• Instructions for the task
Transcribe word for word the lines below from the line with "(fs, Err ELOOP)" through the line with "match fs !!", ends included.

Start of Materials provided

(** The order in which [filepath.Walk] visits paths: a directory before its entries, the
    entries by name. *)
Fixpoint path_ltb (p q : path) : bool :=
  match p, q with
  | [], [] => false
  | [], _ :: _ => true
  | _ :: _, [] => false
  | x :: p', y :: q' => String.ltb x y || (String.eqb x y && path_ltb p' q')
  end.

(** The nodes below [p], [p] itself excluded, in that order. *)
Definition walk_paths (fs : FS) (p : path) : list path :=
  sort_slice path_ltb (List.filter (fun q => match below p q with Some (_ :: _) => true | _ => false end) (map_to_list fs).*1).

(** The subtree at [old] moves to [new]. *)
Definition move_path (old new p : path) : path := match below old p with Some rest => new ++ rest | None => p end.
Definition relocate (old new : path) (fs : FS) : FS :=
  list_to_map (map (fun x : path * node => (move_path old new x.1, x.2)) (map_to_list fs)).

(** ** System calls *)

Record Host : Type := mkHost { h_fs : FS; h_tick : nat }.

#[global] Instance Host_eta : Eta Host := fun h => mkHost (h_fs h) (h_tick h).

(** [os.FileInfo] *)
Record Info : Type := mkInfo { info_name : string; info_node : node; info_size : Z }.
Definition Info_IsDir (i : Info) : bool := is_dir (info_node i).

(** What the host decides: which calls fail, how much a failing write has written, the random
    part of temporary names, and the size it reports for directories and sockets. *)
Class HostEnv := {
  fault : nat -> option error;
  partial_write : nat -> nat;
  temp_suffix : nat -> Z;
  special_size : path -> Z }.

Section os.
Context `{HostEnv}.
Abbreviation IO := (ST Host).

Definition call {A} (op name : string) (f : FS -> FS * result error A) : IO (result error A) := fun h =>
  let h' := h <| h_tick ::= S |> in
  match fault (h_tick h) with
  | Some e => (h', Err (path_error op name e))
  | None =>
      let '(fs, r) := f (h_fs h) in
      (h' <| h_fs := fs |>, match r with Ok a => Ok a | Err e => Err (path_error op name e) end)
  end.

(** A call that only reads. *)
Definition query {A} (op name : string) (f : FS -> result error A) : IO (result error A) :=
  call op name (fun fs => (fs, f fs)).

Definition node_size (p : path) (n : node) : Z :=
  match n with
  | NFile _ data => Z.of_nat (length data)
  | NSymlink target => len target
  | NDir | NSocket => special_size p
  end.

Definition stat_at (follow : bool) (name : string) (fs : FS) : result error Info :=
  match namei follow name fs with
  | Err e => Err e
  | Ok p =>
      match fs_lookup fs p with
      | Some n => Ok (mkInfo (Base name) n (node_size p n))
      | None => Err ENOENT
      end
  end.

Definition os_Lstat (name : string) : IO (result error Info) := query "lstat" name (stat_at false name).
Definition os_Stat (name : string) : IO (result error Info) := query "stat" name (stat_at true name).

Definition mkdir_at (name : string) (fs : FS) : FS * result error unit :=
  match namei false name fs with
  | Err e => (fs, Err e)
  | Ok p =>
      match fs_lookup fs p with
      | Some _ => (fs, Err EEXIST)
      | None => (<[p := NDir]> fs, Ok tt)
      end
  end.

Definition os_Mkdir (name : string) : IO (result error unit) := call "mkdir" name (mkdir_at name).

(** [os.MkdirAll] for an absolute path, given by its names from the last one. *)
Fixpoint mkdir_all (rnames : list string) : IO (result error unit) :=
  let name := abs_path (rev rnames) in
  r ← os_Stat name;
  match r with
  | Ok info => mret (if Info_IsDir info then Ok tt else Err (path_error "mkdir" name ENOTDIR))
  | Err _ =>
      match rnames with
      | [] => os_Mkdir name
      | _ :: parent =>
          r ← match parent with [] => mret (Ok tt) | _ => mkdir_all parent end;
          match r with
          | Err e => mret (Err e)
          | Ok _ =>
              r ← os_Mkdir name;
              match r with
              | Ok _ => mret (Ok tt)
              | Err e =>
                  l ← os_Lstat name;
                  match l with
                  | Ok info => mret (if Info_IsDir info then Ok tt else Err e)
                  | Err _ => mret (Err e)
                  end
              end
          end
      end
  end.

Definition os_MkdirAll (name : string) : IO (result error unit) := mkdir_all (rev (path_names name)).

(** [os.OpenFile] with O_CREATE, O_WRONLY and O_TRUNC *)
Definition creat_at (name : string) (perm : Z) (fs : FS) : FS * result error path :=
  match namei true name fs with
  | Err e => (fs, Err e)
  | Ok p =>
      match fs_lookup fs p with
      | Some NDir => (fs, Err EISDIR)
      | Some NSocket => (fs, Err ENXIO)
      | Some (NSymlink _) => (fs, Err ELOOP)
      | Some (NFile mode _) => (<[p := NFile mode []]> fs, Ok p)
      | None => (<[p := NFile perm []]> fs, Ok p)
      end
  end.

Definition os_Create (name : string) (perm : Z) : IO (result error path) := call "open" name (creat_at name perm).

Definition set_data (p : path) (data : list ascii) (fs : FS) : FS :=
  match fs !! p with Some (NFile mode _) => <[p := NFile mode data]> fs | _ => fs end.

(** Writing to an open file; a failing write may have written a part. *)
Definition os_Write (name : string) (p : path) (data : list ascii) : IO (result error unit) := fun h =>
  let h' := h <| h_tick ::= S |> in
  match fault (h_tick h) with
  | Some e => (h' <| h_fs ::= set_data p (take (partial_write (h_tick h)) data) |>, Err (path_error "write" name e))
  | None => (h' <| h_fs ::= set_data p data |>, Ok tt)
  end.

(** Closing a file can report an earlier error. *)
Definition os_Close (name : string) : IO (result error unit) := query "close" name (fun _ => Ok tt).

Definition os_WriteFile (name : string) (data : list ascii) (perm : Z) : IO (result error unit) :=
  r ← os_Create name perm;
  match r with
  | Err e => mret (Err e)
  | Ok p =>
      r ← os_Write name p data;
      c ← os_Close name;
      mret (match r with Err e => Err e | Ok _ => c end)
  end.

Definition open_at (name : string) (fs : FS) : result error path :=
  match namei true name fs with
  | Err e => Err e
  | Ok p =>
      match fs_lookup fs p with
      | Some NSocket => Err ENXIO
      | Some _ => Ok p
      | None => Err ENOENT
      end
  end.

Definition os_Open (name : string) : IO (result error path) := query "open" name (open_at name).

Definition os_Read (name : string) (p : path) : IO (result error (list ascii)) :=
  query "read" name (fun fs => match fs_lookup fs p with
                               | Some (NFile _ data) => Ok data
                               | _ => Err EISDIR
                               end).

Definition os_ReadFile (name : string) : IO (result error (list ascii)) :=
  r ← os_Open name;
  match r with
  | Err e => mret (Err e)
  | Ok p => os_Read name p
  end.

Definition os_ReadDir (name : string) : IO (result error (list (string * node))) :=
  r ← os_Open name;
  match r with
  | Err e => mret (Err e)
  | Ok p => query "readdirent" name (fun fs => match fs_lookup fs p with
                                               | Some NDir => Ok (children fs p)
                                               | _ => Err ENOTDIR
                                               end)
  end.

Definition unlink_at (p : path) (fs : FS) : FS * result error unit :=
  match fs_lookup fs p with
  | None => (fs, Err ENOENT)
  | Some NDir => if bool_decide (p = []) then (fs, Err EBUSY)
                 else if has_children fs p then (fs, Err ENOTEMPTY) else (delete p fs, Ok tt)
  | Some _ => (delete p fs, Ok tt)
  end.

Definition os_Remove (name : string) : IO (result error unit) :=
  call "remove" name (fun fs => match namei false name fs with
                                | Err e => (fs, Err e)
                                | Ok p => unlink_at p fs
                                end).

(** [os.RemoveAll] removes what it can and returns the first error. *)
Fixpoint remove_each (ps : list path) (first : option error) : IO (option error) :=
  match ps with
  | [] => mret first
  | p :: ps' =>
      r ← call "unlinkat" (abs_path p) (unlink_at p);
      remove_each ps' (match first, r with None, Err e => Some e | _, _ => first end)
  end.

Definition os_RemoveAll (name : string) : IO (result error unit) :=
  r ← query "lstat" name (fun fs => match namei false name fs with
                                    | Err e => Err e
                                    | Ok p => match fs_lookup fs p with
                                              | None => Err ENOENT
                                              | Some _ => Ok (rev (p :: walk_paths fs p))
                                              end
                                    end);
  match r with
  | Err e => mret (if errors_Is e SNotExist then Ok tt else Err e)
  | Ok ps =>
      e ← remove_each ps None;
      mret (match e with Some e => Err e | None => Ok tt end)
  end.

Definition rename_at (oldname newname : string) (fs : FS) : FS * result error unit :=
  match namei false oldname fs, namei false newname fs with
  | Err e, _ | Ok _, Err e => (fs, Err e)
  | Ok old, Ok new =>
      match fs_lookup fs old with
      | None => (fs, Err ENOENT)
      | Some n =>
          if bool_decide (old = new) then (fs, Ok tt)
          else if bool_decide (old = []) || bool_decide (new = []) then (fs, Err EBUSY)
          else if under old new then (fs, Err EINVAL)
          else
            match fs_lookup fs new with
            | Some n' =>
                if is_dir n && negb (is_dir n') then (fs, Err ENOTDIR)
                else if negb (is_dir n) && is_dir n' then (fs, Err EISDIR)
                else if has_children fs new then (fs, Err ENOTEMPTY)
                else (relocate old new (delete new fs), Ok tt)
            | None => (relocate old new fs, Ok tt)
            end
      end
  end.

Definition os_Rename (oldname newname : string) : IO (result error unit) :=
  call "rename" (oldname +:+ " " +:+ newname) (rename_at oldname newname).

Definition os_Chmod (name : string) : IO (result error unit) :=
  query "chmod" name (fun fs => match stat_at true name fs with Ok _ => Ok tt | Err e => Err e end).

(** [os.MkdirTemp] tries random names, 10000 at most. *)
Fixpoint mkdir_temp (tries : nat) (prefix : string) : IO (result error string) := fun h =>
  match tries with
  | O => (h, Err (path_error "mkdirtemp" prefix EEXIST))
  | S tries' =>
      let name := prefix +:+ fmt_d (temp_suffix (h_tick h)) in
      let '(h, r) := os_Mkdir name h in
      match r with
      | Ok _ => (h, Ok name)
      | Err e => if errors_Is e SExist then mkdir_temp tries' prefix h else (h, Err e)
      end
  end.

Definition ends_with_slash (s : string) : bool :=
  match rev (bytes_of s) with c :: _ => Ascii.eqb c slash | [] => false end.

Definition os_MkdirTemp (dir prefix : string) : IO (result error string) :=
  mkdir_temp (N.to_nat 10000) ((if ends_with_slash dir then dir else dir +:+ "/") +:+ prefix).

(** [os.OpenFile] with O_CREATE and O_EXCL *)
Definition excl_at (name : string) (perm : Z) (fs : FS) : FS * result error path :=
  match namei false name fs with
  | Err e => (fs, Err e)
  | Ok p =>
      match fs_lookup fs p with
      | Some _ => (fs, Err EEXIST)
      | None => (<[p := NFile perm []]> fs, Ok p)
      end
  end.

End of Materials provided

• Exercise answer
      | Some (NSymlink _) => (fs, Err ELOOP)
      | Some (NFile mode _) => (<[p := NFile mode []]> fs, Ok p)
      | None => (<[p := NFile perm []]> fs, Ok p)
      end
  end.

Definition os_Create (name : string) (perm : Z) : IO (result error path) := call "open" name (creat_at name perm).

Definition set_data (p : path) (data : list ascii) (fs : FS) : FS :=
  match fs !! p with Some (NFile mode _) => <[p := NFile mode data]> fs | _ => fs end.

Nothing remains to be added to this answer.